Has any internal investigation been conducted or commissioned into the contractors implicated in these EFCC filings?

Will Lagos State cooperate with the EFCC to identify the unnamed contractors and the specific state contracts under which the implicated funds were disbursed?

Does the Lagos State Government intend to take any legal or administrative action in connection with this matter?

TheDiggerNews.com calls on Governor Sanwo-Olu and Attorney-General Lawal Pedro to respond directly to these findings. Engage now—full responses will be published upon receipt.

THE SILENCE OF THE ATTORNEY-GENERAL

Lagos State Attorney-General Lawal Pedro and Commissioner for Information Gbenga Omotoso are the two officials best positioned to speak to this matter on behalf of the Lagos State Government.

TheDiggerNews.com calls on both officials to answer the specific questions raised. The public deserves immediate and comprehensive accountability. Their responses—or their silence—will be reported verbatim and without delay.

A state government cannot remain silent when contractor funds are traced to a forfeited shell company. Lagos officials must publicly explain and act—or risk further eroding public trust.

THE BIGGER PICTURE

This is not simply a story about Aisha Achimugu or Oceangate Engineering. It is a story about how public funds — money collected from Lagos taxpayers and disbursed for the execution of public projects — can travel through a procurement system, into a contractor’s account, and out through a BDC operator. The money then crosses into a shell company and ends up as a signature bonus on an oil block — all without triggering a single alarm in any government system.

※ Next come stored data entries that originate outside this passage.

Lemma NetworkChanged_wpv a m t : used (a, m, t) -> wpv NetworkChanged (fun _ v => used v) (a, m, t).
Proof.
  intros Hu. unfold NetworkChanged. apply wpv_bind, wpv_attempt, wpv_keeps; [solve_keeps|]. intros [u|e]; [by apply wpv_ret|].
  apply wpv_bind, wpv_active. apply wpv_bind.
  assert (Hmesh : forall v, used v -> Prelude.wpv (view (T := T))
    (let! mesh := gets tl_isMeshEnabled in
      when mesh (on_lib lib_SetMeshnetOff ;; let! config := gets tl_meshnetConfig in on_lib (lib_SetMeshnet config))) (fun _ v' => used v') v).
  { intros [[a' m'] t'] Hv. apply wpv_bind, wpv_mesh. destruct m'; cbn [when]; [|by apply wpv_ret].
    apply wpv_bind, wpv_keeps; [solve_keeps|]. intros [x|x]; [|done]. apply wpv_bind, wpv_get. intros c. apply wpv_keeps; [solve_keeps|done]. }
  destruct a; cbn [when]; [|by apply wpv_ret, Hmesh].
  apply wpv_bind, wpv_get. intros server. destruct t as [t|]; [|by destruct Hu].
  apply wpv_bind. eapply wpv_mono, disconnect_wpv. intros [u1|e1] v ->; cbn beta iota; [|done].
  eapply wpv_mono, connect_timeout_wpv. intros [u2|e2] v Hv; cbn beta iota in *.
  - subst v. by apply Hmesh.
  - by destruct Hv as [->|[-> ->]].
Qed.

Lemma Refresh_keeps raw : Prelude.keeps (view (T := T)) (Refresh raw).
Proof.
  intros v. unfold Refresh. assert (Hl : forall A (m : M T A), preserves (fun s : Telio T => view s = v) (on_lib m)) by (intros; apply keeps_lib).
  assert (Hs : forall n c, preserves (fun s => view s = v) (set_meshnet (T := T) n c)).
  { intros n c. induction n as [|n IH]; cbn [set_meshnet]; pres_auto; try apply Hl. }
  pres_auto. by intros s Hv.
Qed.
End Specs.

(** ** The tunnel *)

Inductive TelioOp : Type :=
| TelioStart (ctx : Ctx) (creds : Credentials) (server : ServerData)
| TelioStop
| TelioEnable (ip : Addr) (privateKey : string)
| TelioDisable
| TelioNetworkChanged
| TelioRefresh (raw : string)
| TelioCancel (context : nat)
| TelioStep (st : MonitorStep).

Section Ops.
Context {T : Type} `{System T} `{NetDevices T} `{TelioLib T}.
Abbreviation wpv := (Prelude.wpv (view (T := T))).
Implicit Type s : Telio T.
(** *** What the list has to be

    Stated without the functions of the job. *)

(** The way along the great circle in meters. *)
Definition great_circle (lat1 lon1 lat2 lon2 : float64) : float64 :=
  let rad x := f_div (f_mul x math_Pi) (f_of_Z 180) in
  let between := f_add (f_mul (math_Sin (rad lat1)) (math_Sin (rad lat2)))
                       (f_mul (f_mul (math_Cos (rad lat1)) (math_Cos (rad lat2))) (math_Cos (rad (f_sub lon2 lon1)))) in
  f_mul (math_Acos between) (f_of_Z 6371000).

(** What a server is found by: its country and city by name, the code of the country,
    which is uk for the United Kingdom, the first label of its host and its groups. *)
Inductive code_of (country : Country) : string -> Prop :=
| code_uk : SnakeCase (co_Code country) = "gb" -> code_of country "uk"
| code_other : SnakeCase (co_Code country) <> "gb" -> code_of country (SnakeCase (co_Code country)).

Inductive key_of (x : Server) (country : Country) : string -> Prop :=
| key_country : key_of x country (SnakeCase (co_Name country))
| key_city : key_of x country (SnakeCase (city_Name (co_City country)))
| key_country_city : key_of x country (SnakeCase (co_Name country) +:+ " " +:+ SnakeCase (city_Name (co_City country)))
| key_code code : code_of country code -> key_of x country code
| key_code_city code : code_of country code -> key_of x country (code +:+ " " +:+ SnakeCase (city_Name (co_City country)))
| key_host label labels : split_char "." (srv_Hostname x) = label :: labels -> key_of x country (str_lower label)
| key_group g : g ∈ srv_Groups x -> key_of x country (SnakeCase (gr_Title g)).

(** How old an obfuscated server is, from the oldest at 1 to the newest at 0.85. *)
Definition age_part (tmin tmax : Z) (x : Server) (created : Z) (part : float64) : Prop :=
  (obfuscates x /\
   part = f_add (f_mul (SFopp (f_ratio 15 100))
                   (math_Pow (f_div (f_sub (f_of_Z created) (f_of_Z tmin)) (f_sub (f_of_Z tmax) (f_of_Z tmin))) (f_of_Z 7)))
            (f_of_Z 1)) \/
  (~ obfuscates x /\ part = f_of_Z 0).

(** The server [y] of the list for the server [x] of the API: [x] with its keys, age,
    distance and penalty.  The penalty is 0.7 times the root of where the distance lies
    between the nearest and the farthest, the random part and that of the age, less the
    score of the hub in another country; and the load. *)
Definition listed_as (mm : MinMax) (r : float64) (x y : Server) : Prop :=
  exists country created part,
    head (srv_Locations x) = Some country /\ time_Parse (srv_CreatedAt x) = Some created /\
    srv_Timestamp y = created / 1000000000 /\
    srv_Distance y = great_circle (ins_Latitude ins) (ins_Longitude ins)
                       (city_Latitude (co_City country)) (city_Longitude (co_City country)) /\
    (forall key, key ∈ srv_Keys y <-> key_of x country key) /\
    age_part (mm_tmin mm) (mm_tmax mm) x (srv_Timestamp y) part /\
    srv_PartialPenalty y =
      f_sub (f_add (f_add
        (f_mul (f_ratio 7 10)
           (math_Pow (f_div (f_sub (srv_Distance y) (mm_dmin mm)) (f_sub (mm_dmax mm) (mm_dmin mm))) (f_ratio 5 10))) r) part)
        (f_mul (f_of_Z (if decide (ins_CountryCode ins = co_Code country) then 0 else 1))
           (default (f_of_Z 0) (city_HubScore (co_City country)))) /\
    srv_Penalty y = f_add (srv_PartialPenalty y)
      (math_Pow (f_div (f_of_Z (srv_Load x)) (f_of_Z 10)) (f_div (f_of_Z (srv_Load x)) (f_of_Z 10))) /\
    y = x <| srv_Keys := srv_Keys y |> <| srv_Timestamp := srv_Timestamp y |> <| srv_Distance := srv_Distance y |>
          <| srv_Penalty := srv_Penalty y |> <| srv_PartialPenalty := srv_PartialPenalty y |>.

That is not just a corruption story. It is a systemic failure story. And it demands answers not just from the individuals named in EFCC filings — but from every institution whose processes allowed this to happen.

WHAT COMES NEXT

This report is the second instalment in TheDiggerNews.com‘s continuing investigation into the financial architecture behind the Achimugu $13 million forfeiture. Our full investigative report — Part 1 of a multi-part series — examines the complete network of fixers, phantom audits, and Ponzi pipelines that fed this operation.

Part 2 of the investigation will address the current legal status of oil blocks PPL 302 and PPL 3007. It will include the full list of 21 companies and 136 accounts flagged by the EFCC across this network. The part will cover the outstanding $4.2 million gap in Oceangate’s total signature bonus obligations, and the fate of Maxwell Chizi Odum. Odum, a declared EFCC fugitive since 2021, allegedly facilitated the movement of billions into this network and has not been arrested.

TheDiggerNews.com is requesting comments from Aisha Achimugu, Oceangate Engineering Oil & Gas Limited, Lagos Attorney-General Lawal Pedro, Commissioner Gbenga Omotoso, NUPRC, and Governor Sanwo-Olu. Responses will be published in full. The investigation continues.